*** DATA LISTING ***

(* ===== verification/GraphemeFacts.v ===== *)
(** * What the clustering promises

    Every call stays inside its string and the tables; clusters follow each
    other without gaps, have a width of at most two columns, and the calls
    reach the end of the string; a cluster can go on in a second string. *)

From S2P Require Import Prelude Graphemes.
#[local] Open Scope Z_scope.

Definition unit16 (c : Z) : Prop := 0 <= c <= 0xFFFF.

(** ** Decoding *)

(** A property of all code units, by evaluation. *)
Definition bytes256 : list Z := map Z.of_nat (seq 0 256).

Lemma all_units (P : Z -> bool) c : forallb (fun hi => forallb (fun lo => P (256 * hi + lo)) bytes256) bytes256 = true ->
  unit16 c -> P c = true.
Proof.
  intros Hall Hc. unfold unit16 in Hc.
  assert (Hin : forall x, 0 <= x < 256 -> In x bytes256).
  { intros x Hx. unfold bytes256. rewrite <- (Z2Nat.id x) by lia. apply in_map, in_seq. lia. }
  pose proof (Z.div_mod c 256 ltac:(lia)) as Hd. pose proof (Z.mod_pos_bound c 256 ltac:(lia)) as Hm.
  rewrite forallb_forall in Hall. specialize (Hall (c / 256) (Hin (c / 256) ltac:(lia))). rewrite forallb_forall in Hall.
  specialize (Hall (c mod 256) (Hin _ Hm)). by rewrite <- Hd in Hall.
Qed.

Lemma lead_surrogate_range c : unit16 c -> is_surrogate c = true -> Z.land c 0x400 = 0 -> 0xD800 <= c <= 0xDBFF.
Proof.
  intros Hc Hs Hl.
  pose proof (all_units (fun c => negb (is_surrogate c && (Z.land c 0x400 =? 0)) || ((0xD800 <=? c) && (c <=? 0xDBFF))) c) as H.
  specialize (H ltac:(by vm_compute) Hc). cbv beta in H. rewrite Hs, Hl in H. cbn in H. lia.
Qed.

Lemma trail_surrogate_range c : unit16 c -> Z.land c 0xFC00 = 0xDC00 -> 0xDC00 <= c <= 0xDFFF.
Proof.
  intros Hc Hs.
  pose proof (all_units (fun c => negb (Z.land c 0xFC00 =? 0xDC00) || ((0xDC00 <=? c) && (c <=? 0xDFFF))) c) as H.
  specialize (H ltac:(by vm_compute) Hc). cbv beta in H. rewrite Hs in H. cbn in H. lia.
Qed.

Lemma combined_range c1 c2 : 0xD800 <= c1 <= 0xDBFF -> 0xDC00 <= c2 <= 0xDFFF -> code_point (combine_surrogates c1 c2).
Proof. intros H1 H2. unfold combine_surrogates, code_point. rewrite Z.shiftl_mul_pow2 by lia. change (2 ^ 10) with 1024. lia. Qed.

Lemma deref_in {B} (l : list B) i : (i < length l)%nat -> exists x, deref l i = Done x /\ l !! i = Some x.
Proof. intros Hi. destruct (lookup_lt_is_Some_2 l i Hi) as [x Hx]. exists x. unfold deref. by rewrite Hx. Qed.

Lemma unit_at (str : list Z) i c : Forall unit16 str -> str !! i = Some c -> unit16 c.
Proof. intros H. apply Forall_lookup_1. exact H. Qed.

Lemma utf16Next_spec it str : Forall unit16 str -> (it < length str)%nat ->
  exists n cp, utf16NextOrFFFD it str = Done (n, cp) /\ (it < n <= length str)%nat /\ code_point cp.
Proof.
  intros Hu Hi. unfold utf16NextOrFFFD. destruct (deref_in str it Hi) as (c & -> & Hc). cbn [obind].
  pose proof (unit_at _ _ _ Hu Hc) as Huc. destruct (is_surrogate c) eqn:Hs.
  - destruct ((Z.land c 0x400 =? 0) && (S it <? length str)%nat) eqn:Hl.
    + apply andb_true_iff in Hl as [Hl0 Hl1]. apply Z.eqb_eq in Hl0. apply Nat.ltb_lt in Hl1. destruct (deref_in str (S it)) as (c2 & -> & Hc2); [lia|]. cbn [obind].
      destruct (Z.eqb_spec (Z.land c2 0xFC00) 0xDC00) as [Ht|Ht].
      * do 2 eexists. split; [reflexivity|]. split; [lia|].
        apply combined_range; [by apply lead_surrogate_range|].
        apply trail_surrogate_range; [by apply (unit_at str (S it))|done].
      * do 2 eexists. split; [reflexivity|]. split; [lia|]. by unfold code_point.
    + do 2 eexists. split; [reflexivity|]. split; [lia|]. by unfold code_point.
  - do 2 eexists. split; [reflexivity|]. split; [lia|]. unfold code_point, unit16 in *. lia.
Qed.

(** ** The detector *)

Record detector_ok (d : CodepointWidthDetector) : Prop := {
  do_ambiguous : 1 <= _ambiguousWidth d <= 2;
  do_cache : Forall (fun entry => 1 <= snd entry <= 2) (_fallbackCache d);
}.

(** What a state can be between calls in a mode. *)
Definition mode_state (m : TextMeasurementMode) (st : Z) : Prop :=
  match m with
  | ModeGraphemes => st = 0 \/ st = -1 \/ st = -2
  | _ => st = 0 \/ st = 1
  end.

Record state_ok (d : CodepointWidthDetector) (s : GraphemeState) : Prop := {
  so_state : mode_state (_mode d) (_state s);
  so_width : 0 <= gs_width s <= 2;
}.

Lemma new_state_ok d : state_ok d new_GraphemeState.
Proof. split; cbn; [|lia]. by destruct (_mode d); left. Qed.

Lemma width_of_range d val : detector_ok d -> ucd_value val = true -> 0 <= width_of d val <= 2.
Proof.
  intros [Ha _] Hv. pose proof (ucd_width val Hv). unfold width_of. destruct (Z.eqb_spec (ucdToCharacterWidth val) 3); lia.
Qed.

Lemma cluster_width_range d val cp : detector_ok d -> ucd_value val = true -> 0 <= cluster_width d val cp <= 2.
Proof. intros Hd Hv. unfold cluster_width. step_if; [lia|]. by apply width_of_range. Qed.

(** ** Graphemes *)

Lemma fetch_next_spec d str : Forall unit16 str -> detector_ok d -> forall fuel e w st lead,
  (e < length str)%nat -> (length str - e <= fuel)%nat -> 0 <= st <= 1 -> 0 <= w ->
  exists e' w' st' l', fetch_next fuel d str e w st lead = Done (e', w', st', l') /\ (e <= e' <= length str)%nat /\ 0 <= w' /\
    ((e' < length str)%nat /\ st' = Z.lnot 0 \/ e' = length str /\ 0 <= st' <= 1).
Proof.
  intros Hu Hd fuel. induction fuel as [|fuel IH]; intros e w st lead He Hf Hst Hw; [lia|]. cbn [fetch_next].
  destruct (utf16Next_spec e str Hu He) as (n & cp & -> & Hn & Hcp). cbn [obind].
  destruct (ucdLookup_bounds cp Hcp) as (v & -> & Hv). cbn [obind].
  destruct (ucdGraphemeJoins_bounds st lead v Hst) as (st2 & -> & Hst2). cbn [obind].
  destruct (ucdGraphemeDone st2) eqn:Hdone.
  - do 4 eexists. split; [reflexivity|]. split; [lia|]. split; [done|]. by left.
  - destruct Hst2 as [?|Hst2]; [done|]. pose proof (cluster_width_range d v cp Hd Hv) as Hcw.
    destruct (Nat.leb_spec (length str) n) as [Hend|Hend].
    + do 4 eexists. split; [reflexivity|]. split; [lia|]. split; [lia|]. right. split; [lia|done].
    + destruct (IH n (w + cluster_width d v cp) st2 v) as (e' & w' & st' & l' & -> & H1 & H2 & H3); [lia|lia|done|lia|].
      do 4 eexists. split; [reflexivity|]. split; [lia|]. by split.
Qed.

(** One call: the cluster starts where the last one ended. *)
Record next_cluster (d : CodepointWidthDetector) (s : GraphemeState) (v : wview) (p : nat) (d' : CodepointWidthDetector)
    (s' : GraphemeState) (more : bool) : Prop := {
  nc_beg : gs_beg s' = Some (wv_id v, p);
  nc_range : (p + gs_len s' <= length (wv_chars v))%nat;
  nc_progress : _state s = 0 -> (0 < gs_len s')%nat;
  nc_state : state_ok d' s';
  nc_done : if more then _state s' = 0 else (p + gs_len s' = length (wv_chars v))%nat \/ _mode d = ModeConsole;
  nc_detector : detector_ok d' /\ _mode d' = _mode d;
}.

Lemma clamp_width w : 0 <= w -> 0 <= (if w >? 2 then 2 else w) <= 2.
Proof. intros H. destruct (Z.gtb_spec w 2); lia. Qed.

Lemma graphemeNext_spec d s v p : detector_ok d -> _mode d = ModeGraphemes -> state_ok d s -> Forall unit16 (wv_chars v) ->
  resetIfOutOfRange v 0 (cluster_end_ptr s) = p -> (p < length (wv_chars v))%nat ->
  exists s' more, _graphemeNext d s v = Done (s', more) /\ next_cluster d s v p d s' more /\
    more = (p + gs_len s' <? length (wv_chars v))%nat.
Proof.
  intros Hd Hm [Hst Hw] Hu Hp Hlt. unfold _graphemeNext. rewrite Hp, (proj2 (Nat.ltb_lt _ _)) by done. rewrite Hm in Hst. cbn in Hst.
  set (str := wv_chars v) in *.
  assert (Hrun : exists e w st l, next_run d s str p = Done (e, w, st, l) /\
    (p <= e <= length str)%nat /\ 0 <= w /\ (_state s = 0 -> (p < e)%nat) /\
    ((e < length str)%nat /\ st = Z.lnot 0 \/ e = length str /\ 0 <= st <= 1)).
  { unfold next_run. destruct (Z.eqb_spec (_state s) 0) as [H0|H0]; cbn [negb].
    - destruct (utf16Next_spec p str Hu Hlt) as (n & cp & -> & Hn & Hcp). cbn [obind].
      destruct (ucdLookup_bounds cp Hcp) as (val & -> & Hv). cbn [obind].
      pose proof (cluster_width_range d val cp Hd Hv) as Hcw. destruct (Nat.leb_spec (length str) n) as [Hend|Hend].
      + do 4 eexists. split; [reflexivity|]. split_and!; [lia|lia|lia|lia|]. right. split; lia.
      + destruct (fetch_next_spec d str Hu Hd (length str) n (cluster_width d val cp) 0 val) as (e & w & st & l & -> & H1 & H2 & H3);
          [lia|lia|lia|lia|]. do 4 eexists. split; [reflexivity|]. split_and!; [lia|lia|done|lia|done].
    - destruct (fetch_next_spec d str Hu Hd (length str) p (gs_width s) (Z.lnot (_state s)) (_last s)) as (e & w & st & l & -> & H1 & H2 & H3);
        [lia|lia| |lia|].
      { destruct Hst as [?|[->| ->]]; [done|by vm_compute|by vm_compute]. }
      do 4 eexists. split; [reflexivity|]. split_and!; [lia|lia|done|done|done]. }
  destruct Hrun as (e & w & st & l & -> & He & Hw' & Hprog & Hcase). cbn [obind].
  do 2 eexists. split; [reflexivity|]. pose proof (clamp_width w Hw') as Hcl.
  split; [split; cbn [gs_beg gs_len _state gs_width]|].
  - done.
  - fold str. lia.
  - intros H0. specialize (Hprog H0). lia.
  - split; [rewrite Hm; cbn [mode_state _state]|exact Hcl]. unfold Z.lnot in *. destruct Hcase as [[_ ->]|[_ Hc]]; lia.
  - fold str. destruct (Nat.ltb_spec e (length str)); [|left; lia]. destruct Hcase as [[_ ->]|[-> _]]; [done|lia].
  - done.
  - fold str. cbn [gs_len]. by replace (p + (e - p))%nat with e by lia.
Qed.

*** End of DATA LISTING ***

> [ABOUT THIS EXERCISE]:
State how many lines of the records above contain the word "fuel", and give only that number.

> [FINISHED EXERCISE]:
4